In the meantime how had the warriors of Riit and Nig fared? Chuut-Riit was dead, his sons dead, his entourage slaughtered. Chirr-Nig, who had chosen to stay at Hssin and breed sons, was dead. His brothers were fried corpses circling Man-sun or dead at Ka'ashi. His 'warrior' sons had died in the Fourth Fleet or found valiant martyrdom during that final valiant cataclysm at Ka'ashi-suns.
One son had survived. Only one. The runt, the short-son, the eater-of-grass. The coward. The lowly Trainer-of-Slaves. The survivor.
The Nora-beast beside him was suckling her third pair of twins at milk-swollen breasts, fascinated by the heavens as she always was. She didn't like the shutters that were in place during hyperspatial travel, or the dim electric glow of the cabin. Her dimples told him that she was excited—that her world had opened up again.

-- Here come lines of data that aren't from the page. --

Lemma piece_form header d more : piece header d more =
  [OFP_VERSION; OFPT_VENDOR] ++ to_le 2 (htons (Z.of_nat (24 + length d))) ++ to_le 4 (h_xid header) ++ to_le 4 (htonl NX_VENDOR_ID) ++
  to_le 4 (htonl NXT_MGMT) ++ to_le 2 (htons OFMPT_EXTENDED_DATA) ++ [0; 0] ++ to_le 2 (h_type header) ++ [if more then 1 else 0; 0] ++ d.
Proof.
  unfold piece, sizeof_ofmp_extended_data. cbv zeta.
  assert (replicate (Z.to_nat 65536) 0 = replicate 24 0 ++ replicate (Z.to_nat 65512) 0) as ->
    by (rewrite <- replicate_add; f_equal; lia).
  set (t := replicate (Z.to_nat 65512) 0). clearbody t.
  set (x := h_xid header). set (y := h_type header). set (z := htons (Z.of_nat (24 + length d))). clearbody x y z.
  set (v := htonl NX_VENDOR_ID). set (w := htonl NXT_MGMT). set (e := htons OFMPT_EXTENDED_DATA). clearbody v w e.
  destruct more; (rewrite take_stored; [reflexivity|cbn; lia]).
Qed.

Record piece_fields (header d : bytes) (more : bool) (p : bytes) : Prop := {
  pf_length : length p = (24 + length d)%nat;
  pf_xid : h_xid p = h_xid header;
  pf_subtype : h_subtype p = htonl NXT_MGMT;
  pf_type : h_type p = htons OFMPT_EXTENDED_DATA;
  pf_more : get8 22 p = if more then 1 else 0;
  pf_data : drop 24 p = d;
  pf_message : (length d <= MAX_PIECE)%nat -> ntohs (get16 2 p) = Z.of_nat (length p) /\ (length p <= Z.to_nat 65535)%nat
}.

Lemma u32_of_le (m : bytes) off : is_bytes m -> is_u32 (get32 off m).
Proof.
  intros Hm. unfold get32, in_width. pose proof (of_le_range (Bytes.load off 4 m) ltac:(by apply Forall_take, Forall_drop)) as R.
  assert (length (Bytes.load off 4 m) <= 4)%nat as L by (unfold Bytes.load; rewrite length_take; lia).
  split; [lia|]. eapply Z.lt_le_trans; [apply R|]. apply Z.pow_le_mono_r; lia.
Qed.
Lemma u16_of_le (m : bytes) off : is_bytes m -> is_u16 (get16 off m).
Proof.
  intros Hm. unfold get16, in_width. pose proof (of_le_range (Bytes.load off 2 m) ltac:(by apply Forall_take, Forall_drop)) as R.
  assert (length (Bytes.load off 2 m) <= 2)%nat as L by (unfold Bytes.load; rewrite length_take; lia).
  split; [lia|]. eapply Z.lt_le_trans; [apply R|]. apply Z.pow_le_mono_r; lia.
Qed.

Lemma get_app_le (a c : bytes) off n x : length a = off -> is_bytes (to_le n x) -> 0 <= x < 2 ^ (8 * Z.of_nat n) ->
  of_le (Bytes.load off n (a ++ to_le n x ++ c)) = x.
Proof. intros Ha _ Hx. rewrite load_app by (done || apply length_to_le). by apply of_le_to_le_id. Qed.

Lemma piece_ok header d more : is_bytes header -> piece_fields header d more (piece header d more).
Proof.
  intros Hh. rewrite piece_form. pose proof (htons_range (Z.of_nat (24 + length d))) as Rz. set (z := to_le 2 (htons (Z.of_nat (24 + length d)))).
  assert (length z = 2%nat) as Lz by apply length_to_le.
  assert ((length d <= MAX_PIECE)%nat -> ntohs (of_le z) = Z.of_nat (24 + length d)) as Nz.
  { intros Hd. assert (Z.of_nat (length d) <= 65511) as Hd' by (unfold MAX_PIECE in Hd; lia).
    unfold z. rewrite of_le_to_le_id by apply Rz. apply ntohs_htons. unfold in_width. lia. }
  clearbody z. set (x := h_xid header). assert (is_u32 x) as Hx by (by apply u32_of_le).
  pose proof (length_to_le 4 x) as Lx. pose proof (to_le_bytes 4 x) as Bx.
  split.
  - rewrite !length_app, Lz, !length_to_le. done.
  - unfold h_xid at 1, get32. rewrite app_assoc. apply get_app_le; [by rewrite length_app, Lz|done|exact Hx].
  - unfold h_subtype, get32. rewrite 3 app_assoc. apply get_app_le; [by rewrite !length_app, Lz, !length_to_le|apply to_le_bytes|apply htonl_range].
  - unfold h_type, get16. rewrite 4 app_assoc. apply get_app_le; [by rewrite !length_app, Lz, !length_to_le|apply to_le_bytes|apply htons_range].
  - unfold get8. rewrite 7 app_assoc. change ([if more then 1 else 0; 0] ++ d) with ([if more then 1 else 0] ++ 0 :: d).
    rewrite load_app by (done || by rewrite !length_app, Lz, !length_to_le). by destruct more.
  - rewrite 8 app_assoc. rewrite drop_app_ge by (rewrite !length_app, Lz, !length_to_le; done).
    rewrite !length_app, Lz, !length_to_le. done.
  - intros Hd. split.
    + unfold get16. rewrite load_app by done. rewrite (Nz Hd). by rewrite !length_app, Lz, !length_to_le.
    + rewrite !length_app, Lz, !length_to_le. cbn [length]. unfold MAX_PIECE in Hd. lia.
Qed.

(** ** Sending *)

(** A connection that accepts everything *)
Definition accept (m : bytes) (sent : list bytes) : Z * list bytes := (0, sent ++ [m]).

(** The pieces with the data [ds] *)
Fixpoint pieces (header : bytes) (ds : list bytes) : list bytes :=
  match ds with
  | [] => []
  | d :: ds => piece header d (negb (is_nil ds)) :: pieces header ds
  end.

There was a slight hint of human urine on Nora's fur—the boy's soaker needed to be changed again. The baby girl suddenly opened up her eyes for a burp, then closed them and went back to her obsessive sucking. She was going to grow up to be a beauty. She ought to be very marketable as a breeder if he could manage her verbal development to peak at 500 words.
The softly furred female was thinking that she had been very patient with her Mellow-Yellow, but enough was enough! Ex-Lieutenant Argamentine wanted her big room back. With its colors and furs and its baby beds. Where were her other babies? It made her uncomfortable to see them frozen in the hold. They didn't move—
Bad Mellow-Yellow! He'd kept them all cooped far too long in his silly ship. Poor Long-Reach, funny Long- Reach, with no place to put his arms back there. The return of the stars was welcome but big old Mellow-Yellow had tricked her before with those. It didn't necessarily mean they were home. “We home?” asked Nora in the elementary hiss-spits of the Female Tongue. She no longer remembered any English at all.
The kzin warrior spent a day scanning the sky. He was looking for the gravitic pulse of a UNSN ship, worried that they might have inflicted on W'kkai the same horrible fate they had delivered to Hssin. It wasn't likely. That was why he had picked W'kkai. The UNSN ships could outflank the worlds of the Patriarchy. They could lay siege to whole systems. They could disrupt trade. But siege wasn't conquest. W'kkai-system had the resources to resist siege for a dozen generations!
His sensors detected only kzin.
He was moving in on the system using the same careful plan that he had extracted from Lieutenant Argamentine's mind, the same maneuver she had been using to close in on a hostile Alpha Centauri.
They jumped in, one light-day closer. It took Long-Reach half an hour to phase in the motor for that jump and fifteen minutes to arc through hyperspace.
W'kkai! Trainer-of-Slaves was already dream-seeing his noble household. He saw the stone walls. There would be a vast Jotok Run out back, bigger than the whole Run on Hssin had ever been. He had some nice little bungalows in mind for the man-slaves. They'd need a common dormitory, too. Monkeys were communal animals.
And the palazzo for his kzinretti: that would be a marvel of carved red sandstone and tall wrought iron walkways to let the light in, W'kkai style all laid out with cool inner corridors, and mazed plazas for the chasing and leaping games. He could almost smell the perfume of kzinrett fur. To stock his harem he'd be able to walk into the most noble of households carved woods, tapestries, trophies, ancient heirlooms and take his pick of their favorite daughters.
Still nothing but the electromagnetic hubbub of a thriving civilization, and the characteristic gravitic signature of polarizer-driven interplanetary commerce.
Another jump, and then he knew they were near a military base.